The Meta 2020 Diet

A team of 25 experts paired with journalists from U.S. News & World Report recently reviewed 35 different diets. I always look forward to this annual release to see which diets score highest for the Best Overall Diet.

First off, let it be said that consumers are becoming uninterested in diets. The International Food Information Council (IFIC) has recently outlined this anti-diet trend in its 2020 predictions, highlighting a desire for more intuitive eating and less fad dieting, especially among younger consumers. The survey even finds that overt messaging about weight loss is also falling out of favor. Thank goodness! …though I bet more covert, subtle messaging about weight loss still sparks consumer interest. I mean at the end of the day many people, for better or worse, are motivated by the promise of weight loss.

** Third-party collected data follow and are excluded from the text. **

(** * ConditionSet: the condition-expression engine of Endless Sky

    A shallow embedding of [source/ConditionSet.cpp]: the operator table
    [Op], the construction of a condition tree from data nodes ([Load],
    [Add]), its serialisation ([Save]) and its two evaluation modes
    ([Test], [Apply]), followed by the properties established about them. *)

From Stdlib Require Import ZArith String List Lia.
From Stdlib Require Import DecimalString DecimalZ.
From stdpp Require Import gmap strings list.

#[local] Set Warnings "-clear-no-such-hyp".

Local Open Scope string_scope.
Local Open Scope list_scope.
Local Open Scope Z_scope.

(** ** Machine integers

    The C++ type [int] is modelled as [Z], restricted to 32 bits.
    Results that leave the range (signed overflow, which C++ leaves
    undefined) are reduced by two's complement wrap-around. *)

Module Int.

Definition INT_MIN : Z := - 2 ^ 31.
Definition INT_MAX : Z := 2 ^ 31 - 1.

Definition in_range (z : Z) : Prop := INT_MIN <= z <= INT_MAX.

Definition wrap (z : Z) : Z := (z + 2 ^ 31) mod 2 ^ 32 - 2 ^ 31.

(** [a + b] and [a - b] on [int]. *)
Definition add (a b : Z) : Z := wrap (a + b).
Definition sub (a b : Z) : Z := wrap (a - b).

(** [std::min(a, b)] is [(b < a) ? b : a]; [std::max(a, b)] is
    [(a < b) ? b : a]. *)
Definition min (a b : Z) : Z := if b <? a then b else a.
Definition max (a b : Z) : Z := if a <? b then b else a.

(** Conversion of a [bool] to [int] and of an [int] to [bool]. *)
Definition of_bool (b : bool) : Z := if b then 1 else 0.
Definition to_bool (z : Z) : bool := negb (z =? 0).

This newest U.S. News list of top “diets” for 2020 can reveal a lot, so let’s take a meta look at the situation. Meta, you ask? In health and nutrition research, meta means “a quantitative, formal, epidemiological study design used to systematically assess previous research studies to derive conclusions about that body of research.” My simplified, non-scientific meta approach involves assembling a core, defining element for each “winning” diet landing in the Top 5 in order to devise an amalgamation of what matters most. We shall call this the Meta 2020 Diet!

 

Here are the Top 5, and be forewarned it’s really a list of 7 thanks to numerous ties:

#1 - Mediterranean Diet

#2 - DASH Diet (tie)
#2 - Flexitarian Diet (tie)

#4 - WW (Weight Watchers) Diet

#5 - Mayo Clinic Diet (tie)
#5 - MIND Diet (tie)
#5 - Volumetrics (tie)

Next, let’s assemble the core, defining element from each that provides that point-of-difference, or POD for all you marketers out there.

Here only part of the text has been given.